What to return is the tail of the data, from the line that contains "- intros n Hn. rewrite" down to the last line, copied exactly.

=== SUPPLIED DATA ===

(* ===== verification/Truncate.v ===== *)
(** * Truncating a file

    [itrunc] of [kernel/fs.c] gives the blocks of a file back to the free map:
    the direct blocks, those the indirect block lists and the indirect block
    itself.  The file is then empty, on the disk too. *)

From S2P Require Import Prelude Fsdata Kstate Spinlock Runqueue Sched SchedInv Bytes Layout Kalloc Vm Printf Proc.
From S2P Require Import Quiet Keeps Sleeplock Bio Log FsLogic Ring Cache Block Journal Transact TxLogic CrashSafety Fs FreeMap DiskExample FileData.
#[local] Open Scope Z_scope.

Lemma absorb_again n l : absorb n (absorb n l) = absorb n l.
Proof. unfold absorb at 1. rewrite decide_True; [done|]. unfold absorb. case_decide; set_solver. Qed.

(** ** The blocks of a file, in the order in which they are freed *)

Section blocks.
Context (v : Z → list Z) (a : list Z).
Definition blocks (k : nat) : list Z := filter (λ b, b ≠ 0) ((λ j, fblock v a (Z.of_nat j)) <$> seq 0 k).
Lemma blocks_S k : blocks (S k) = blocks k ++ (if decide (fblock v a (Z.of_nat k) = 0) then [] else [fblock v a (Z.of_nat k)]).
Proof.
  unfold blocks. rewrite seq_S, fmap_app, filter_app. f_equal. cbn [fmap list_fmap]. rewrite filter_cons, filter_nil.
  repeat case_decide; done.
Qed.
Lemma elem_of_blocks k b : b ∈ blocks k ↔ b ≠ 0 ∧ ∃ j, 0 ≤ j < Z.of_nat k ∧ b = fblock v a j.
Proof.
  unfold blocks. rewrite list_elem_of_filter, list_elem_of_fmap. apply and_iff_compat_l. split.
  - intros (j & -> & Hj%elem_of_seq). exists (Z.of_nat j). split; [lia|done].
  - intros (j & Hj & ->). exists (Z.to_nat j). rewrite Z2Nat.id by lia. split; [done|]. apply elem_of_seq. lia.
Qed.
(** without an indirect block there are only direct ones *)
Lemma blocks_direct k : ind a = 0 → (NDIRECT ≤ k)%nat → blocks k = blocks NDIRECT.
Proof.
  intros H0 Hk. induction Hk as [|k Hk IH]; [done|]. rewrite blocks_S, IH. rewrite decide_True; [apply app_nil_r|].
  unfold fblock. rewrite (proj2 (Z.ltb_ge _ _)) by lia. by rewrite H0.
Qed.
Definition all_blocks : list Z := blocks (Z.to_nat MAXFILE) ++ (if decide (ind a = 0) then [] else [ind a]).
Lemma elem_of_all_blocks b : b ∈ all_blocks ↔ of_file v a b.
Proof.
  unfold all_blocks, of_file. rewrite elem_of_app, elem_of_blocks. change (Z.of_nat (Z.to_nat MAXFILE)) with MAXFILE. unfold index_ok.
  case_decide; set_solver.
Qed.
End blocks.

Section ops.
Context {TE : TxEnv} {IT : InTx} (fuel : nat).
#[local] Abbreviation dev := te_dev.
#[local] Abbreviation start := te_start.
#[local] Abbreviation SB := (sb te_rest).
#[local] Abbreviation bm := (sb_bmapstart SB).
Context (Hlo : layout_ok SB start) (Hone : sb_size SB ≤ BPB).

Lemma twp_for_each {X} (l : list X) (body : X → KM unit) (Inv : list X → tx → Prop) τ (Q : unit → tx → Prop) : Inv [] τ →
  (∀ dn x rest τ', l = dn ++ x :: rest → Inv dn τ' → twp (body x) τ' (λ _, Inv (dn ++ [x]))) →
  (∀ τ', Inv l τ' → Q tt τ') → twp (for_each l body) τ Q.
Proof.
  intros H0 Hb HQ. assert (Hgen : ∀ rest dn τ', l = dn ++ rest → Inv dn τ' → twp (for_each rest body) τ' Q); [|by apply (Hgen l [])].
  induction rest as [|x rest IH]; intros dn τ' Hl HI; cbn [for_each].
  { apply twp_ret, HQ. by rewrite app_nil_r in Hl; subst l. }
  apply twp_bind. eapply twp_mono; [|by apply (Hb dn x rest)]. intros [] τ1 H1. apply (IH (dn ++ [x])); [|done]. by rewrite <- app_assoc.
Qed.

(** ** Freeing blocks *)

(** the blocks [fs] of [v] are free in [v'] *)
Record frees (v : Z → list Z) (fs : list Z) (v' : Z → list Z) : Prop := {
  fs_bits n : 0 ≤ n < sb_size SB → bit SB v' n = negb (bool_decide (n ∈ fs)) && bit SB v n;
  fs_same n : n ≠ bm → v' n = v n
}.
Lemma frees_nil v : frees v [] v.
Proof. split; [|done]. intros n _. by rewrite bool_decide_false by apply not_elem_of_nil. Qed.
Lemma frees_snoc v fs v' b : (∀ n, length (v' n) = Z.to_nat BSIZE) → 0 ≤ b < sb_size SB →
  frees v fs v' → frees v (fs ++ [b]) (unmark SB b v').
Proof using Hlo Hone IT.
  intros Hlen Hb [Hbits Hsame]. split.
  - intros n Hn. rewrite (bit_unmark SB start Hlo) by done. rewrite Hbits, andb_assoc by done. f_equal. rewrite <- negb_orb. f_equal.
    apply eq_true_iff_eq. rewrite orb_true_iff, Z.eqb_eq, !bool_decide_eq_true. set_solver.
  - intros n Hn. unfold unmark, set_byte. rewrite setv_ne; [by apply Hsame|]. by rewrite BBLOCK_one.
Qed.
(** the log has at most the block of the map in addition *)
Definition map_logged (l l' : list Z) : Prop := l' = l ∨ l' = absorb bm l.
Lemma map_logged_absorb l l' : map_logged l l' → map_logged l (absorb bm l').
Proof. intros [-> | ->]; [by right|]. right. apply absorb_again. Qed.
Lemma map_logged_length l l' : map_logged l l' → (length l' ≤ length l + 1)%nat.
Proof. intros [-> | ->]; [lia|]. pose proof (absorb_length bm l). lia. Qed.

===

**RESPONSE AREA:**
  - intros n Hn. rewrite (bit_unmark SB start Hlo) by done. rewrite Hbits, andb_assoc by done. f_equal. rewrite <- negb_orb. f_equal.
    apply eq_true_iff_eq. rewrite orb_true_iff, Z.eqb_eq, !bool_decide_eq_true. set_solver.
  - intros n Hn. unfold unmark, set_byte. rewrite setv_ne; [by apply Hsame|]. by rewrite BBLOCK_one.
Qed.
(** the log has at most the block of the map in addition *)
Definition map_logged (l l' : list Z) : Prop := l' = l ∨ l' = absorb bm l.
Lemma map_logged_absorb l l' : map_logged l l' → map_logged l (absorb bm l').
Proof. intros [-> | ->]; [by right|]. right. apply absorb_again. Qed.
Lemma map_logged_length l l' : map_logged l l' → (length l' ≤ length l + 1)%nat.
Proof. intros [-> | ->]; [lia|]. pose proof (absorb_length bm l). lia. Qed.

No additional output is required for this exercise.